##### Recorded information

Lemma new_ok m : md_wf m -> reads tables_ok (Tables_new m).
Proof.
  intros Hm. destruct (Tables_new m) as [T|e|] eqn:E; cbn; [|done|].
  - destruct (new_widths m T E) as [<- _]. by split.
  - exfalso. unfold Tables_new in E. cbv zeta in E.
    assert (Hs : forall w rs t cs, reads (fun _ => True) (strides_from w rs t cs)).
    { intros w rs t cs. revert t. induction cs as [|c cs IH]; intros t; [done|]. cbn [strides_from].
      eapply (reads_bind (fun _ => True)); [destruct (c =? 0); [done|]; by destruct (schema t)|]. intros s _. eapply reads_bind; [apply IH|done]. }
    assert (Ho : forall run cs ss, reads (fun _ => True) (offsets_from run cs ss)).
    { intros run cs. revert run. induction cs as [|c cs IH]; intros run [|s ss]; try done. cbn [offsets_from].
      eapply (reads_bind (fun _ => True)); [by apply reads_ok_or|]. intros b _. eapply (reads_bind (fun _ => True)); [by apply reads_ok_or|].
      intros next _. eapply reads_bind; [apply IH|]. by intros [rest total] _. }
    specialize (Hs (heap_widths (heap_sizes m)) (rows m) 0 (rows m)). destruct (strides_from _ _ _ _) as [ss| |]; [|done..]. cbn in E.
    specialize (Ho 0 (rows m) ss). destruct (offsets_from _ _ _) as [[os total]| |]; [|done..]. cbn in E. by destruct (_ <? _).
Qed.

Section accepted.
Context (T : Tables) (HT : tables_ok T).

(** A row of the table [t], which has the columns [cols]. *)
Definition good_row (t : Z) (R : Row) : Prop :=
  row_tables R = T /\ row_table R = t /\ Forall byte (row_bytes R)
  /\ forall cols, schema t = Some cols -> Z.of_nat (length (row_bytes R)) = row_width cols (widths T) (rows (md T)).

Lemma row_reads (t : nat) r : (t < 64)%nat -> 0 <= r -> reads (good_row (Z.of_nat t)) (row T (Z.of_nat t) r).
Proof using HT.
  intros Ht Hr. destruct HT as [Hm HN]. destruct (lookup_lt_is_Some_2 (rows (md T)) t) as [count Hc]; [by rewrite (wf_rows _ Hm)|].
  destruct (Z.lt_ge_cases r count) as [Hlt|Hge].
  - destruct (row_spec _ T t count r Hm HN Hc) as (s & o & cols & _ & _ & Ec & Hs & Hlo & Hhi & ->); [lia|]. cbn. split_and!; [done|done| |].
    + apply Forall_take, Forall_drop, (wf_bytes _ Hm).
    + cbn. intros cols'. rewrite Ec. intros [= <-]. destruct (new_widths _ T HN) as [_ Hw]. pose proof (row_width_nonneg cols _ (rows (md T)) Hw).
      rewrite length_take, length_drop. lia.
  - unfold row, index. rewrite !get_lookup, Hc. reading_step. by rewrite (proj2 (Z.leb_le _ _)).
Qed.

Lemma uint_reads t R (col : nat) c cols : good_row t R -> schema t = Some cols -> cols !! col = Some c -> reads (fun v => 0 <= v < 256 ^ 4) (uint R (Z.of_nat col)).
Proof using HT.
  intros (ET & Et & Hb & Hl) Hs Hc. destruct HT as [Hm HN]. destruct (new_widths _ T HN) as [_ Hw]. specialize (Hl cols Hs).
  destruct R as [T' t' bytes]. cbn in ET, Et, Hb, Hl. subst T' t'. destruct (uint_spec T t bytes cols col c Hs Hw Hc Hb Hl) as (-> & Ho & He). cbn.
  match goal with |- 0 <= from_le_bytes ?x < _ => pose proof (from_le_bytes_bound x ltac:(by apply Forall_take, Forall_drop)) as Hv end.
  split; [lia|]. eapply Z.lt_le_trans; [apply Hv|]. apply (Z.pow_le_mono_r 256 _ 4); [lia|]. rewrite length_take.
  destruct (Col_width_cases c (widths T) (rows (md T)) Hw); lia.
Qed.
(* ===== verification/ImageModel.v ===== *)
(** * The owned model of an assembly: [assembly/src/reader/model.rs], [ids.rs]

    Types, members and attributes as plain data.  A cross-reference is the index of
    an entry; a signature that could not be read is stored as its error.  Fields
    carry the initial of their structure where two structures share a name. *)

From S2P Require Import Prelude Signature.
Local Open Scope Z_scope.

(** ** Handles *)

Definition TypeDefId : Type := Z.
Definition TypeRefId : Type := Z.
Definition AssemblyRefId : Type := Z.
Definition MethodId : Type := Z.
Definition MemberRefId : Type := Z.

(** ** Types *)

Record TypeName := { namespace : str; type_name : str }.

Inductive RefScope := RefAssemblyRef (id : AssemblyRefId) | RefNested (id : TypeRefId) | RefModule.

Inductive UnsupportedScope := NilScope | ModuleRefScope.

Record TypeRef := { r_name : TypeName; r_scope : result RefScope UnsupportedScope }.

Inductive Accessibility := APrivate | AFamAndAssem | AAssembly | AFamily | AFamOrAssem | APublic.

Inductive Variance := Invariant | Covariant | Contravariant.

(** ** Attributes *)

Inductive MemberHandle := HandleMethodDef (owner : TypeDefId) (method : MethodId) | HandleMemberRef (id : MemberRefId).

Record RawAttribute := { ctor : MemberHandle; attr_blob : list Z }.

Inductive MemberRefParent := ParentTypeDef (id : TypeDefId) | ParentTypeRef (id : TypeRefId) | ParentOther.

Record MemberRef := { mr_name : str; mr_parent : MemberRefParent; mr_signature : result DecodedMethodSig SigError }.

(** ** Generic parameters *)

Record TypeConstraint := { c_ty : result ModifiedType SigError; c_attributes : list RawAttribute }.

Record GenericParam := {
  g_name : str; variance : Variance; reference_type : bool; value_type : bool; default_ctor : bool; allows_ref_struct : bool;
  constraints : list TypeConstraint; g_attributes : list RawAttribute }.

(** ** Members *)

Inductive MemberAccess := MPrivate | MFamAndAssem | MAssembly | MFamily | MFamOrAssem | MPublic.

Inductive AccessDefect := CompilerControlled | ReservedAccess.

(** Floats are kept as their bits, characters and texts as UTF-16 code units. *)
Inductive Constant :=
| CBool (b : bool)
| CChar (unit : Z)
| CInt (n : Z)
| CUInt (n : Z)
| CF32 (bits : Z)
| CF64 (bits : Z)
| CStr (units : list Z)
| CNull.

Record Param := {
  a_name : option str; a_ty : ModifiedType; is_in : bool; is_out : bool; optional : bool; default_value : option Constant;
  a_attributes : list RawAttribute }.

Record MethodSig := {
  s_has_this : bool; s_explicit_this : bool; s_calling_convention : CallConv; s_return_type : RetType;
  return_attributes : list RawAttribute; parameters : list Param }.

Inductive AccessorOwner := OwnerProperty | OwnerEvent.

Inductive DeclSemantics := Accessor (owner : AccessorOwner) (name : str) | OrdinaryMethod | Unresolved.

Record InterfaceMemberImpl := {
  i_interface : result ModifiedType SigError; i_member : str; i_decl : DeclSemantics; i_declaration : result DecodedMethodSig SigError }.

Record UnclassifiedImpl := { u_parent : ModifiedType; u_member : str }.

Record Method := {
  token : Z; m_name : str; m_accessibility : result MemberAccess AccessDefect;
  m_is_static : bool; is_abstract : bool; is_virtual : bool; is_final : bool; is_new_slot : bool; is_hide_by_sig : bool; is_rt_special_name : bool;
  m_generic_params : list GenericParam; m_signature : result MethodSig SigError; m_attributes : list RawAttribute;
  m_implements : list InterfaceMemberImpl; unclassified_impls : list UnclassifiedImpl; has_other_method_impl : bool }.

Record Field := {
  f_name : str; f_accessibility : result MemberAccess AccessDefect; f_is_static : bool; is_literal : bool; is_init_only : bool;
  f_signature : result ModifiedType SigError; f_attributes : list RawAttribute }.

Record Property := {
  p_name : str; p_signature : result ModifiedType SigError; index_parameters : result (list ModifiedType) SigError;
  p_has_this : option bool; getter : option MethodId; setter : option MethodId; p_other_accessors : list (option MethodId);
  p_attributes : list RawAttribute }.

Record Event := {
  e_name : str; event_type : result ModifiedType SigError; add : option MethodId; remove : option MethodId; raise : option MethodId;
  e_other_accessors : list (option MethodId); e_attributes : list RawAttribute }.

(** ** Type definitions *)

Record TypeDef := {
  t_name : TypeName; t_accessibility : Accessibility; is_interface : bool; is_sealed : bool;
  extends : option (result ModifiedType SigError); t_implements : list (result ModifiedType SigError);
  t_generic_params : list GenericParam; enclosing : option TypeDefId; nested : list TypeDefId;
  methods : list Method; fields : list Field; properties : list Property; events : list Event;
  t_attributes : list RawAttribute }.
(* ===== verification/TypeDefs.v ===== *)
(** * Lookups of the type walk: [assembly/src/reader/typedefs.rs]

    The helpers that the type walk and the member walk share: checked indices, the
    owner of a method, type tokens and references.  [read_types] itself is in
    [Image], after the members it calls.  Arithmetic on [u32] is checked: an
    overflow is a panic. *)

From S2P Require Import Prelude Cursor Signature Metadata Tables Manifest ImageModel.
Local Open Scope Z_scope.

(** ** Machine arithmetic and vectors *)

(** [a + b] and [a - b] on [u32]. *)
Definition add_u32 (a b : Z) : reading Z := or_panic (checked_add_u32 a b).
Definition sub_u32 (a b : Z) : reading Z := if a <? b then Panicked else Got (a - b).

(** [v[i]] and [f(&mut v[i])]. *)
Definition at_index {A} (v : list A) (i : Z) : reading A := or_panic (if 0 <=? i then v !! Z.to_nat i else None).
Definition modify {A} (v : list A) (i : Z) (f : A -> A) : reading (list A) :=
  _ ← at_index v i; mret (alter f (Z.to_nat i) v).

(** [r.ok()]: the error is dropped. *)
Definition ok {A} (m : reading A) : reading (option A) :=
  match m with Got a => Got (Some a) | Refused _ => Got None | Panicked => Panicked end.

(** [for x in l], with a state. *)
Fixpoint for_each {A S} (f : S -> A -> reading S) (s : S) (l : list A) : reading S :=
  match l with [] => mret s | x :: l => s ← f s x; for_each f s l end.

(** The numbers of [a..b]. *)
Definition range (a b : Z) : list Z := map (fun i => a + i) (indices (b - a)).

(** ** Checked indices *)

Definition checked_index (rid count : Z) : reading Z :=
  let idx := rid - 1 in
  if (0 <=? idx) && (idx <? count) then Got idx else Refused TableIndexOutOfRange.

(** On [usize]. *)
Definition typedef_index (rid count : Z) : reading Z := checked_index rid count.

(** ** Type tokens *)

Definition typespec_blob (m : MetadataFile) (T : Tables) (rid : Z) : reading (option (list Z)) :=
  i ← sub_u32 rid 1;
  r ← ok (row T table.TYPE_SPEC i);
  match r with
  | None => mret None
  | Some r => o ← int r 0; ok (blob_at m o)
  end.

Definition TYPE_SPEC_TAG : Z := 2.

Definition decode_type_def_or_ref (m : MetadataFile) (T : Tables) (it : ImageTables) (coded : Z) : reading (result ModifiedType SigError) :=
  if Z.land coded 3 =? TYPE_SPEC_TAG then
    let rid := Z.shiftr coded 2 in
    if rid =? 0 then mret (Err BadToken)
    else
      blob ← typespec_blob m T rid;
      mret (let? blob := ok_or blob BadToken in decode_type blob it)
  else mret (let? scope := resolve_token coded it in Ok (plain (NamedSig None scope))).

(** ** The owner of a method *)

(** [starts.partition_point(|&start| start <= rid)], on a slice that the test
    partitions. *)
Fixpoint partition_point (p : Z -> bool) (l : list Z) : Z :=
  match l with x :: l => if p x then 1 + partition_point p l else 0 | [] => 0 end.

Definition method_owner (method_starts : list Z) (rid : Z) (T : Tables) : reading (TypeDefId * MethodId) :=
  count ← row_count T table.METHOD_DEF;
  refuse_unless (negb ((rid =? 0) || (count <? rid))%bool) TableIndexOutOfRange;;
  let boundary := partition_point (fun start => start <=? rid) method_starts in
  refuse_unless (1 <=? boundary) TableIndexOutOfRange;;
  let owner := boundary - 1 in
  start ← at_index method_starts owner;
  local ← sub_u32 rid start;
  mret (owner, local).

Definition read_method_starts (T : Tables) : reading (list Z) :=
  count ← row_count T table.TYPE_DEF;
  collect (fun i => r ← row T table.TYPE_DEF i; int r 5) (indices count).

(** ** References *)

Definition resolve_ref_scope (T : Tables) (coded : Z) : reading (result RefScope UnsupportedScope) :=
  tok ← decode_coded T ResolutionScope coded;
  match tok with
  | None => mret (Err NilScope)
  | Some tok =>
      count ← row_count T (token_table tok);
      idx ← checked_index (rid tok) count;
      mret (if token_table tok =? table.ASSEMBLY_REF then Ok (RefAssemblyRef idx)
            else if token_table tok =? table.TYPE_REF then Ok (RefNested idx)
            else if token_table tok =? table.MODULE then Ok RefModule
            else Err ModuleRefScope)
  end.

(** The body of the loop of [read_type_refs]. *)
Definition read_type_ref (m : MetadataFile) (T : Tables) (i : Z) : reading TypeRef :=
  r ← row T table.TYPE_REF i;
  c ← coded r 0;
  scope ← resolve_ref_scope T c;
  n ← int r 1;
  name ← string_at m n;
  ns ← int r 2;
  namespace ← string_at m ns;
  mret {| r_name := {| namespace := namespace; type_name := name |}; r_scope := scope |}.

Definition read_type_refs (m : MetadataFile) (T : Tables) : reading (list TypeRef) :=
  n ← row_count T table.TYPE_REF;
  collect (read_type_ref m T) (indices n).

(** ** Nesting and interfaces *)

Definition read_nesting (T : Tables) (count : Z) : reading (list (option TypeDefId) * list (list TypeDefId)) :=
  n ← row_count T table.NESTED_CLASS;
  for_each (fun '(enclosing, nested) i =>
    r ← row T table.NESTED_CLASS i;
    c ← int r 0;
    child ← typedef_index c count;
    p ← int r 1;
    parent ← typedef_index p count;
    enclosing ← modify enclosing child (fun _ => Some parent);
    nested ← modify nested parent (fun l => l ++ [child]);
    mret (enclosing, nested))
    (replicate (Z.to_nat count) None, replicate (Z.to_nat count) []) (indices n).

Definition read_interface_impls (T : Tables) (count : Z) : reading (list (list Z)) :=
  n ← row_count T table.INTERFACE_IMPL;
  for_each (fun per_type i =>
    r ← row T table.INTERFACE_IMPL i;
    c ← int r 0;
    class ← typedef_index c count;
    interface ← coded r 1;
    modify per_type class (fun l => l ++ [interface]))
    (replicate (Z.to_nat count) []) (indices n).

(** ** Flags *)

Definition VISIBILITY_MASK : Z := 0x7.
Definition INTERFACE_FLAG : Z := 0x20.
Definition SEALED_FLAG : Z := 0x100.

Definition fold_accessibility (flags : Z) : Accessibility :=
  match Z.land flags VISIBILITY_MASK with
  | 0 => AAssembly
  | 1 | 2 => APublic
  | 3 => APrivate
  | 4 => AFamily
  | 5 => AAssembly
  | 6 => AFamAndAssem
  | _ => AFamOrAssem
  end.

##########

» Exercise requirements
Output should match, line for line, the stretch of the material above from the line holding "destruct (Col_width_cases c" through the line holding "carry the initial".

» Your solution
  destruct (Col_width_cases c (widths T) (rows (md T)) Hw); lia.
Qed.
(* ===== verification/ImageModel.v ===== *)
(** * The owned model of an assembly: [assembly/src/reader/model.rs], [ids.rs]

    Types, members and attributes as plain data.  A cross-reference is the index of
    an entry; a signature that could not be read is stored as its error.  Fields
    carry the initial of their structure where two structures share a name. *)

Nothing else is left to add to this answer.